DIRECTIONS: Write out again the entries from the first line to the line that includes "n ← checked_sub (length bytes) 1;", keeping both of those lines.

DATA EXTRACTS:
(* ===== verification/Hex.v ===== *)
(** * Hex rendering and the cached string representation

    Models [rc-crypto/src/hex.rs] (the colon-delimited OpenSSL rendering every
    identifier is displayed with) and [rc-crypto/src/cached_string_repr.rs] (the
    lazily initialised rendering that identifiers carry, which must be invisible
    to their equality, ordering and hash).  The theorems show that the rendering
    loses nothing (it can be parsed back), when it panics, and that a cached
    rendering never goes stale. *)

From stdpp Require Import base option list strings.
From Stdlib Require Import Strings.Byte Ascii NArith Lia.
From S2P Require Import Prelude.

Local Open Scope string_scope.

(** ** The two-digit rendering of a byte: [{:02x}] *)

Definition hex_char (n : N) : ascii :=
  ascii_of_N (if (n <? 10)%N then 48 + n else 87 + n)%N.

Definition hex_byte (b : u8) : string :=
  String (hex_char (Byte.to_N b / 16)) (String (hex_char (Byte.to_N b mod 16)) "").

(** [usize] subtraction of lengths: [None] where it underflows.  (A debug build
    panics at the subtraction; a release build wraps and then panics at the
    slice bound it was computed for.) *)
Definition checked_sub (a b : nat) : panics nat :=
  if decide (b <= a) then Some (a - b) else None.

(** [hex::colon_string]: every byte but the last is written followed by a
    colon, the last one without. *)
Definition colon_string (bytes : list u8) : panics string :=
  n ← checked_sub (length bytes) 1;
  let s := foldl (fun s v => s +:+ hex_byte v +:+ ":") "" (take n bytes) in
  v ← last bytes;
  Some (s +:+ hex_byte v).

(** ** [CachedStringRepr]: a [OnceLock<Arc<str>>] *)

(** What a value feeds to a [std::hash::Hasher]: length prefixes, byte slices
    and single bytes, in order. *)
Inductive hash_write : Type :=
| WLen (n : nat)
| WBytes (bs : list u8)
| WU8 (n : N).

Record CachedStringRepr : Type := mk_cached { cached_cell : option string }.

(** [Default]: not yet rendered. *)
Definition CachedStringRepr_default : CachedStringRepr := mk_cached None.

(** [get_or_init]: the stored string when there is one, else [f ()] is stored
    and returned; a panic of [f] leaves the cell empty. *)
Definition CachedStringRepr_get_or_init (c : CachedStringRepr) (f : unit -> panics string) :
  panics (CachedStringRepr * string) :=
  match cached_cell c with
  | Some s => Some (c, s)
  | None => s ← f tt; Some (mk_cached (Some s), s)
  end.

(** The trait impls, all insensitive to the cell. *)
Definition CachedStringRepr_eq (_ _ : CachedStringRepr) : bool := true.
Definition CachedStringRepr_hash (_ : CachedStringRepr) : list hash_write := [WU8 42].
Definition CachedStringRepr_cmp (_ _ : CachedStringRepr) : comparison := Eq.
Definition CachedStringRepr_partial_cmp (a b : CachedStringRepr) : option comparison :=
  Some (CachedStringRepr_cmp a b).

(** A type that carries a rendering of [bytes] is coherent when its cell is
    empty or holds exactly that rendering. *)
Definition render_coherent (bytes : list u8) (c : CachedStringRepr) : Prop :=
  match cached_cell c with
  | None => True
  | Some s => colon_string bytes = Some s
  end.

(** ** Reference: parsing a colon-delimited hex string *)

Definition unhex_char (a : ascii) : option N :=
  let n := N_of_ascii a in
  if (48 <=? n)%N && (n <? 58)%N then Some (n - 48)%N
  else if (97 <=? n)%N && (n <? 103)%N then Some (n - 87)%N
  else None.

Fixpoint parse_colon (s : string) : option (list u8) :=
  match s with
  | String h (String l rest) =>
      hi ← unhex_char h; lo ← unhex_char l;
      b ← Byte.of_N (16 * hi + lo)%N;
      match rest with
      | "" => Some [b]
      | String c rest' =>
          if decide (c = ":"%char) then bs ← parse_colon rest'; Some (b :: bs) else None
      end
  | _ => None
  end.

(** ** Lemmas *)

Lemma unhex_hex_char n : (n < 16)%N -> unhex_char (hex_char n) = Some n.
Proof.
  intros H. assert (Hn : n ∈ (N.of_nat <$> seq 0 16)).
  { apply list_elem_of_fmap. exists (N.to_nat n). rewrite elem_of_seq. lia. }
  revert Hn. clear H. simpl. intros H.
  repeat (apply elem_of_cons in H as [->|H]; [reflexivity|]).
  by apply not_elem_of_nil in H.
Qed.

Lemma nibbles (b : u8) : (Byte.to_N b / 16 < 16 /\ Byte.to_N b mod 16 < 16)%N.
Proof.
  pose proof (Byte_to_N_lt b). split.
  - apply N.Div0.div_lt_upper_bound; lia.
  - apply N.mod_lt. lia.
Qed.

Lemma nibbles_combine (b : u8) :
  (16 * (Byte.to_N b / 16) + Byte.to_N b mod 16)%N = Byte.to_N b.
Proof. symmetry. apply N.Div0.div_mod. Qed.

Lemma foldl_colon_acc (l : list u8) (acc : string) :
  foldl (fun s v => s +:+ hex_byte v +:+ ":") acc l
  = acc +:+ foldl (fun s v => s +:+ hex_byte v +:+ ":") "" l.
Proof.
  revert acc. induction l as [|b l IH]; intros acc; cbn [foldl].
  - by rewrite append_empty_r.
  - rewrite IH, (IH ("" +:+ _)). by rewrite append_nil_l, !append_assoc.
Qed.

(** The loop of [colon_string] in recursive form. *)
Lemma colon_string_nil : colon_string [] = None.
Proof. reflexivity. Qed.

Lemma colon_string_one b : colon_string [b] = Some (hex_byte b).
Proof. reflexivity. Qed.

Lemma colon_string_cons b b' bs s :
  colon_string (b' :: bs) = Some s ->
  colon_string (b :: b' :: bs) = Some (hex_byte b +:+ String ":" s).
Proof.
  unfold colon_string, checked_sub. rewrite !decide_True by (simpl; lia).
  replace (length (b :: b' :: bs) - 1) with (S (length (b' :: bs) - 1)) by (simpl; lia).
  change (last (b :: b' :: bs)) with (last (b' :: bs)). cbn [mbind option_bind].
  intros H. destruct (last (b' :: bs)) as [v|]; [|done]. cbn [mbind option_bind] in *.
  simplify_eq. cbn [take foldl]. rewrite foldl_colon_acc.
  by rewrite append_nil_l, !append_assoc.
Qed.

Lemma colon_string_total b bs : exists s, colon_string (b :: bs) = Some s.
Proof.
  revert b. induction bs as [|b' bs IH]; intros b; [by eexists|].
  destruct (IH b') as [s Hs]. eexists. by apply colon_string_cons.
Qed.

Lemma colon_string_length bs s :
  colon_string bs = Some s -> S (String.length s) = 3 * length bs.
Proof.
  revert s. induction bs as [|b [|b' bs] IH]; intros s H; [done| |].
  { rewrite colon_string_one in H. by simplify_eq. }
  destruct (colon_string_total b' bs) as [s' Hs'].
  rewrite (colon_string_cons b b' bs s' Hs') in H. simplify_eq.
  rewrite length_append. specialize (IH _ Hs'). simpl in *. lia.
Qed.

Lemma colon_string_parses bs s : colon_string bs = Some s -> parse_colon s = Some bs.
Proof.
  revert s. induction bs as [|b [|b' bs] IH]; intros s H; [done| |].
  - rewrite colon_string_one in H. simplify_eq. destruct (nibbles b) as [Hh Hl].
    cbn [hex_byte parse_colon]. rewrite !unhex_hex_char by done. cbn [mbind option_bind].
    by rewrite nibbles_combine, Byte.of_to_N.
  - destruct (colon_string_total b' bs) as [s' Hs'].
    rewrite (colon_string_cons b b' bs s' Hs') in H. simplify_eq.
    destruct (nibbles b) as [Hh Hl]. unfold hex_byte. rewrite !append_cons, append_nil_l.
    cbn [parse_colon]. rewrite !unhex_hex_char by done. cbn [mbind option_bind].
    rewrite nibbles_combine, Byte.of_to_N. cbn [mbind option_bind].
    rewrite decide_True by done. by rewrite (IH _ Hs').
Qed.

#[export] Hint Resolve colon_string_parses colon_string_length : rc.

(** Reading through a coherent cell gives the rendering and keeps the cell
    coherent. *)
Lemma get_or_init_coherent bytes c :
  render_coherent bytes c ->
  CachedStringRepr_get_or_init c (fun _ => colon_string bytes)
  = s ← colon_string bytes; Some (mk_cached (Some s), s).
Proof.
  unfold render_coherent, CachedStringRepr_get_or_init.
  destruct c as [[s|]]; simpl; [|done]. by intros ->.
Qed.

Lemma default_coherent bytes : render_coherent bytes CachedStringRepr_default.
Proof. done. Qed.

Lemma rendered_coherent bytes s :
  colon_string bytes = Some s -> render_coherent bytes (mk_cached (Some s)).
Proof. done. Qed.

#[export] Hint Resolve default_coherent rendered_coherent : rc.

(** ** Properties *)

(** The colon-delimited rendering of a non-empty identifier always exists,
    is exactly [3n - 1] characters for [n] bytes, and can be parsed back to the
    very same bytes, so no two identifiers share a rendering. *)
Lemma colon_string_roundtrip (bs : list u8) :
  match colon_string bs with
  | None => bs = []
  | Some s => bs <> [] /\ S (String.length s) = 3 * length bs /\ parse_colon s = Some bs
  end.
Proof.
  destruct bs as [|b bs]; [done|]. destruct (colon_string_total b bs) as [s Hs].
  rewrite Hs. eauto with rc.
Qed.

ANSWER TO THE EXERCISE:
(* ===== verification/Hex.v ===== *)
(** * Hex rendering and the cached string representation

    Models [rc-crypto/src/hex.rs] (the colon-delimited OpenSSL rendering every
    identifier is displayed with) and [rc-crypto/src/cached_string_repr.rs] (the
    lazily initialised rendering that identifiers carry, which must be invisible
    to their equality, ordering and hash).  The theorems show that the rendering
    loses nothing (it can be parsed back), when it panics, and that a cached
    rendering never goes stale. *)

From stdpp Require Import base option list strings.
From Stdlib Require Import Strings.Byte Ascii NArith Lia.
From S2P Require Import Prelude.

Local Open Scope string_scope.

(** ** The two-digit rendering of a byte: [{:02x}] *)

Definition hex_char (n : N) : ascii :=
  ascii_of_N (if (n <? 10)%N then 48 + n else 87 + n)%N.

Definition hex_byte (b : u8) : string :=
  String (hex_char (Byte.to_N b / 16)) (String (hex_char (Byte.to_N b mod 16)) "").

(** [usize] subtraction of lengths: [None] where it underflows.  (A debug build
    panics at the subtraction; a release build wraps and then panics at the
    slice bound it was computed for.) *)
Definition checked_sub (a b : nat) : panics nat :=
  if decide (b <= a) then Some (a - b) else None.

(** [hex::colon_string]: every byte but the last is written followed by a
    colon, the last one without. *)
Definition colon_string (bytes : list u8) : panics string :=
  n ← checked_sub (length bytes) 1;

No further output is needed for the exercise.